- **EXERCISE DETAILS**: From the opening line of the records through the line bearing "destruct Hscan as", set down every line exactly.

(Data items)
Lemma round_uploads_witness :
  exists candidates s' w', @findUploadCandidates plain_listing 100 sample_uploads [] two_events = Done candidates two_events [] /\
    candidates ≡ₚ [sample_dir; other_dir] /\
    returns (@uploadRound agreeable plain_traversal plain_listing 0 100 (patient 5) false sample_uploads) two_events (true, s') w' /\
    forall d, d ∈ candidates -> uploaded_already d s' w'.
Proof.
  assert (Hscan : exists candidates, findUploadCandidates 100 sample_uploads [] two_events = Done candidates two_events [] /\
    candidates ≡ₚ [sample_dir; other_dir]).
  { eexists. split; [vm_compute; reflexivity|]. (apply perm_swap || reflexivity). }
  destruct Hscan as (candidates & Hscan & Hperm).
  destruct (@round_uploads agreeable plain_traversal plain_listing 0 100 (patient 5) false sample_uploads two_events candidates two_events)
    as (s' & w' & Hr & Hup).
  - split; [reflexivity|]. intros l r. exists {| success := true; received_bytes := received_since 0 l |}.
    exact (conj eq_refl (conj eq_refl (fun _ => eq_refl))).
  - vm_compute. reflexivity.
  - exact Hscan.
  - intros d Hd. rewrite Hperm in Hd. unfold attempt_ready, patient. cbn [at_system seen_before].
    assert (E : upload_config sample_uploads = sample_config) by (vm_compute; reflexivity).
    assert (Ep : pending_retries sample_uploads = ∅) by (vm_compute; reflexivity).
    rewrite E, Ep, lookup_empty. split; [exact (two_events_fit d Hd)|split; [reflexivity|exact I]].
  - exists candidates, s', w'. split; [exact Hscan|]. split; [exact Hperm|]. split; [exact Hr|exact Hup].
Defined.
Lemma step_wf (self : GeminiChat) (c : call) :
  wf (documents self) ->
  exists self', step self c = Ret self' /\ wf (documents self').
Proof.
  intros Hwf. destruct c as [k v|k|]; simpl.
  - eexists. split; [reflexivity|]. simpl. now apply wf_setitem.
  - rewrite remove_document_delitem.
    eexists. split; [reflexivity|]. simpl. now apply wf_delitem.
  - eexists. split; [reflexivity|]. apply wf_empty.
Qed.

Lemma run_wf (calls : list call) (self : GeminiChat) :
  wf (documents self) ->
  exists self', run calls self = Ret self' /\ wf (documents self').
Proof.
  revert self. induction calls as [|c calls IH]; intros self Hwf; simpl.
  - now exists self.
  - destruct (step_wf self c Hwf) as (self1 & Hstep & Hwf1).
    rewrite Hstep. simpl. now apply IH.
Qed.

Lemma setitem_In (k v : string) (d : dict) : In (k, v) (setitem k v d).
Proof.
  induction d as [|[k0 v0] d IH]; simpl; [now left|].
  destruct (String.eqb_spec k0 k); simpl; [subst; now left | now right].
Qed.

Lemma setitem_nonempty (k v : string) (d : dict) : setitem k v d <> [].
Proof.
  destruct d as [|[k0 v0] d]; simpl; [discriminate|].
  destruct (String.eqb k0 k); discriminate.
Qed.

(** A document of the dict has its header and its content, in that
    order, in the context block. *)
Lemma occurs_document (k c : string) (d : dict) (ps : list string)
      (tail : string) :
  In (k, c) d ->
  occurs_in_order ps tail ->
  occurs_in_order (header k :: c :: ps) (context_block d ++ tail).
Proof.
  intros Hin Htail.
  induction d as [|[k0 c0] d IH]; [destruct Hin|].
  destruct d as [|item d].
  - destruct Hin as [[= -> ->]|[]].
    change (context_block [(k, c)]) with (header k ++ c).
    rewrite append_assoc. apply occurs_here, occurs_here, Htail.
  - change (context_block ((k0, c0) :: item :: d))
      with (header k0 ++ c0 ++ (LF ++ LF) ++ context_block (item :: d)).
    rewrite !append_assoc.
    destruct Hin as [[= -> ->]|Hin].
    + apply occurs_here, occurs_here.
      rewrite <- append_assoc. apply occurs_skip, occurs_skip, Htail.
    + apply occurs_skip, occurs_skip.
      rewrite <- append_assoc. apply occurs_skip, IH, Hin.
Qed.

(** X1. After [add_document] the content stored under the key is the one
    just given, and every other key has the content it had. *)
Theorem add_document_lookup (self : GeminiChat) (key content : string) :
  getitem key (documents (add_document key content self)) = Some content
  /\ (forall other,
         other <> key ->
         getitem other (documents (add_document key content self))
         = getitem other (documents self)).
Proof.
  split.
  - apply getitem_setitem.
  - intros other Hne. simpl. now apply getitem_setitem_other.
Qed.

(** Witness of X1. *)
Lemma add_document_lookup_witness :
  getitem "a.txt"
    (documents (add_document "b.md" "beta"
                  (session echo_model [("a.txt", "alpha")])))
  = getitem "a.txt" (documents (session echo_model [("a.txt", "alpha")])).
Proof.
  apply (proj2 (add_document_lookup (session echo_model [("a.txt", "alpha")])
                                    "b.md" "beta")).
  discriminate.
Defined.

(** X2. [add_document] never removes or moves a key: the list of keys
    after the call is the list before, followed by the key when it was
    not there yet. *)
Theorem add_document_keys (self : GeminiChat) (key content : string) :
  get_document_list (add_document key content self)
  = (get_document_list self
     ++ (if contains key (documents self) then [] else [key]))%list.
Proof.
  unfold get_document_list, add_document. simpl. apply keys_setitem.
Qed.

(** X3. Whatever calls of [add_document], [remove_document] and
    [clear_documents] follow the construction of a session, none raises
    and no key is listed twice by [get_document_list]. *)
Theorem calls_keep_keys_unique (m : GenerativeModel) (calls : list call) :
  exists self',
    run calls (new_chat m) = Ret self'
    /\ NoDup (get_document_list self').
Proof.
  apply run_wf. apply wf_empty.
Qed.

(** X4. On a session with one entry per key, [remove_document] returns
    a session whose keys are the former ones without the given key, in
    the same order; the key has no content any more and every other key
    keeps its content. *)
Theorem remove_document_effect (self : GeminiChat) (key : string) :
  wf (documents self) ->
  exists self',
    remove_document key self = Ret self'
    /\ get_document_list self'
       = filter (fun k => negb (String.eqb k key)) (get_document_list self)
    /\ getitem key (documents self') = None
    /\ (forall other,
           other <> key ->
           getitem other (documents self') = getitem other (documents self)).
Proof.
  intros Hwf. rewrite remove_document_delitem.
  eexists. split; [reflexivity|].
  unfold get_document_list. simpl.
  split; [now apply keys_delitem|].
  split; [now apply getitem_delitem|].
  intros other Hne. now apply getitem_delitem_other.
Qed.

(** Witness of X4: the first of two documents is removed. *)
Lemma remove_document_effect_witness :
  exists self',
    remove_document "a.txt"
      (session echo_model [("a.txt", "alpha"); ("b.md", "beta")]) = Ret self'
    /\ get_document_list self' = ["b.md"]
    /\ getitem "a.txt" (documents self') = None
    /\ (forall other,
           other <> "a.txt" ->
           getitem other (documents self')
           = getitem other [("a.txt", "alpha"); ("b.md", "beta")]).
Proof.
  apply (remove_document_effect
           (session echo_model [("a.txt", "alpha"); ("b.md", "beta")]) "a.txt").
  repeat constructor; simpl; intuition discriminate.
Defined.

(** X5. The last write wins: adding a key twice leaves the session as the
    second [add_document] alone would. *)
Theorem add_document_twice (self : GeminiChat) (key first second : string) :
  add_document key second (add_document key first self)
  = add_document key second self.
Proof.
  unfold add_document, set_documents. simpl. now rewrite setitem_setitem.
Qed.

(** X6. When there is a document and the model answers the prompt with a
    readable text, [generate] returns that text as it is. *)
Theorem generate_returns_model_text (self : GeminiChat)
        (query prompt answer : string) (response : GenerateContentResponse) :
  documents self <> [] ->
  snd (generate self query) = [prompt] ->
  generate_content (model self) prompt = Ret response ->
  text response = Ret answer ->
  fst (generate self query) = Ret answer.
Proof.
  intros Hne. rewrite (ChatProps.generate_nonempty self query Hne).
  simpl fst. simpl snd. intros [= <-] Hcall Htext.
  rewrite Hcall. cbn [bind]. now rewrite Htext.
Qed.

(** Witness of X6: the echoing model returns the prompt. *)
Lemma generate_returns_model_text_witness :
  fst (generate (session echo_model [("a.txt", "alpha")]) "?")
  = Ret (build_prompt (context_block [("a.txt", "alpha")]) "?").
Proof.
  apply (generate_returns_model_text
           (session echo_model [("a.txt", "alpha")]) "?"
           (build_prompt (context_block [("a.txt", "alpha")]) "?")
           (build_prompt (context_block [("a.txt", "alpha")]) "?")
           {| text := Ret (build_prompt (context_block [("a.txt", "alpha")]) "?") |}).
  - simpl. discriminate.
  - reflexivity.
  - reflexivity.
  - reflexivity.
Defined.

(** X7. Right after [add_document], [generate] passes exactly one prompt
    to the model, and the header of the added key, the added content and
    the query occur in it in that order, whatever else the session
    holds. *)
Theorem generate_after_add (self : GeminiChat) (key content query : string) :
  exists prompt,
    snd (generate (add_document key content self) query) = [prompt]
    /\ occurs_in_order [header key; content; query] prompt.
Proof.
  rewrite (ChatProps.generate_nonempty (add_document key content self) query)
    by apply setitem_nonempty.
  eexists. split; [reflexivity|].
  unfold build_prompt.
  apply occurs_skip, occurs_skip, occurs_skip.
  apply occurs_document; [apply setitem_In|].
  apply occurs_skip, occurs_here. exact I.
Qed.
(** * Portfolio API (Google Apps Script): the reader, the image collector
      and the request router of [src/Code.js], embedded and verified.

    [Code.js] holds two revisions of the script; the later one (lines 181
    to 430), which has the [images] action, is the one embedded here, and
    the line numbers below are those of the file.

    The script is a thin layer over the Apps Script services.  What it
    computes itself is embedded as executable definitions:

    - the JavaScript values a spreadsheet cell (or a missing array slot)
      can hold, with truthiness, [String(...)], [trim], [toLowerCase] and
      [split];
    - [formatDate], [parseTags], [parseBoolean], the row shaping of
      [getPortfolioItems], the file loop of [getDriveImages],
      [createErrorResponse] and [doGet], the last three in a small monad
      of exceptions and log lines;
    - the helpers and the row shaping once more with every method call
      looked up at run time (module [Dyn]), where a call on a value
      without the method throws.

    What the script only calls is an interface: the class [Runtime] for
    the pure services (how a number and a date render, and
    [Utilities.formatDate], [Utilities.base64Encode], [JSON.stringify]),
    and the record [World] for the spreadsheet, the folder and the script
    properties.  The theorems hold for every runtime and every world; the
    module [Reference] gives one runtime on which everything computes. *)

From Stdlib Require Import Ascii String.
From stdpp Require Import base option list strings gmap pretty.

Open Scope string_scope.
Lemma in_following_true (st : Store) (x user : User.t) :
  in_following st x user = true
  <-> In (User.id x) (user_ids st)
      /\ In (User.id user, User.id x) (followers st).
Proof.
  unfold in_following. rewrite existsb_exists, <- followed_ids_In.
  unfold followed_ids. rewrite in_map_iff. split.
  - intros [u [H E]]. apply Z.eqb_eq in E. now exists u.
  - intros [u [E H]]. exists u. split; [assumption | now apply Z.eqb_eq].
Qed.

Lemma existing_like_Some (st : Store) (tweet : Tweet.t) (user : User.t) :
  (exists u, existing_like st tweet user = Some u)
  <-> In (User.id user) (user_ids st)
      /\ In (User.id user, Tweet.id tweet) (likes st).
Proof.
  unfold existing_like, user_ids. split.
  - intros [u H].
    destruct (filter _ _) as [|u' l] eqn:F; [discriminate |].
    assert (In u' (u' :: l)) as Hin by now left.
    rewrite <- F in Hin. apply filter_In in Hin as [Hin E].
    apply Z.eqb_eq in E. apply Tweet_likes_In in Hin as [H1 H2].
    rewrite <- E. split; [now apply in_map | assumption].
  - intros [H1 H2]. apply in_map_iff in H1 as [u [E Hu]].
    assert (In u (filter (fun u => User.id u =? User.id user)
                         (Tweet_likes st tweet))) as Hin.
    { apply filter_In. split; [| now apply Z.eqb_eq].
      apply Tweet_likes_In. now rewrite E. }
    destruct (filter _ _) as [|u' l]; [contradiction | now exists u'].
Qed.

Lemma existing_like_None (st : Store) (tweet : Tweet.t) (user : User.t) :
  existing_like st tweet user = None
  <-> ~ (In (User.id user) (user_ids st)
         /\ In (User.id user, Tweet.id tweet) (likes st)).
Proof.
  rewrite <- existing_like_Some.
  destruct (existing_like st tweet user) as [u|]; split.
  - discriminate.
  - intros H. exfalso. apply H. now exists u.
  - intros _ [u H]. discriminate.
  - reflexivity.
Qed.

Lemma find_id_Some {A : Type} (key : A -> Z) (l : list A) (pk : Z) :
  In pk (map key l) -> exists x, find (fun y => key y =? pk) l = Some x.
Proof.
  induction l as [|a l IH]; simpl; [contradiction |].
  intros [E | H].
  - subst. rewrite Z.eqb_refl. now exists a.
  - destruct (key a =? pk); [now exists a | auto].
Qed.

Lemma find_id_sound {A : Type} (key : A -> Z) (l : list A) (pk : Z) (x : A) :
  find (fun y => key y =? pk) l = Some x -> In x l /\ key x = pk.
Proof.
  intros H. apply find_some in H as [H E]. now apply Z.eqb_eq in E.
Qed.

Lemma find_id_None {A : Type} (key : A -> Z) (l : list A) (pk : Z) :
  find (fun y => key y =? pk) l = None <-> ~ In pk (map key l).
Proof.
  split.
  - intros H Hin. apply find_id_Some in Hin as [x Hx]. congruence.
  - intros H. destruct (find _ l) as [x|] eqn:F; [| reflexivity].
    apply find_id_sound in F as [F E]. exfalso. apply H. subst.
    now apply in_map.
Qed.

Lemma find_id_unique {A : Type} (key : A -> Z) (l : list A) (x : A) :
  NoDup (map key l) -> In x l -> find (fun y => key y =? key x) l = Some x.
Proof.
  induction l as [|a l IH]; simpl; [contradiction |].
  intros ND [E | H].
  - subst. now rewrite Z.eqb_refl.
  - inversion ND as [|? ? Hn ND']; subst.
    destruct (key a =? key x) eqn:E.
    + apply Z.eqb_eq in E. exfalso. apply Hn. rewrite E. now apply in_map.
    + auto.
Qed.

(** ** ORDER BY *)

Lemma insert_desc_perm (r : Tweet.t) (rows : list Tweet.t) :
  Permutation (insert_desc r rows) (r :: rows).
Proof.
  induction rows as [|r' rows IH]; simpl.
  - reflexivity.
  - destruct (Tweet.created_at r' <=? Tweet.created_at r).
    + reflexivity.
    + rewrite IH. apply perm_swap.
Qed.

Lemma order_by_perm (rows : list Tweet.t) :
  Permutation (order_by_created_at_desc rows) rows.
Proof.
  induction rows as [|r rows IH]; simpl.
  - constructor.
  - rewrite insert_desc_perm. now constructor.
Qed.

Lemma order_by_In (rows : list Tweet.t) (t : Tweet.t) :
  In t (order_by_created_at_desc rows) <-> In t rows.
Proof.
  split; apply Permutation_in;
    [apply order_by_perm | symmetry; apply order_by_perm].
Qed.

Lemma insert_desc_sorted (r : Tweet.t) (rows : list Tweet.t) :
  StronglySorted not_older rows -> StronglySorted not_older (insert_desc r rows).
Proof.
  induction rows as [|r' rows IH]; simpl; intros S.
  - repeat constructor.
  - destruct (Tweet.created_at r' <=? Tweet.created_at r) eqn:E.
    + apply Z.leb_le in E. constructor; [assumption |].
      inversion S as [|? ? S' F]; subst.
      constructor; [exact E |].
      eapply Forall_impl; [| exact F]. unfold not_older. intros; lia.
    + apply Z.leb_gt in E. inversion S as [|? ? S' F]; subst.
      constructor; [auto |].
      eapply Permutation_Forall; [symmetry; apply insert_desc_perm |].
      constructor; [unfold not_older; lia | assumption].
Qed.

Lemma order_by_sorted (rows : list Tweet.t) :
  StronglySorted not_older (order_by_created_at_desc rows).
Proof.
  induction rows as [|r rows IH]; simpl.
  - constructor.
  - now apply insert_desc_sorted.
Qed.

Lemma tweets_query_In (st : Store) (user : User.t) (t : Tweet.t) :
  In t (tweets_query st user)
  <-> In t (tweets st)
      /\ (Tweet.user_id t = User.id user
          \/ In (Tweet.user_id t) (followed_ids st user)).
Proof.
  unfold tweets_query. rewrite order_by_In, filter_In, orb_true_iff.
  now rewrite Z.eqb_eq, in__In.
Qed.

- **EXERCISE RESPONSE**:
Lemma round_uploads_witness :
  exists candidates s' w', @findUploadCandidates plain_listing 100 sample_uploads [] two_events = Done candidates two_events [] /\
    candidates ≡ₚ [sample_dir; other_dir] /\
    returns (@uploadRound agreeable plain_traversal plain_listing 0 100 (patient 5) false sample_uploads) two_events (true, s') w' /\
    forall d, d ∈ candidates -> uploaded_already d s' w'.
Proof.
  assert (Hscan : exists candidates, findUploadCandidates 100 sample_uploads [] two_events = Done candidates two_events [] /\
    candidates ≡ₚ [sample_dir; other_dir]).
  { eexists. split; [vm_compute; reflexivity|]. (apply perm_swap || reflexivity). }
  destruct Hscan as (candidates & Hscan & Hperm).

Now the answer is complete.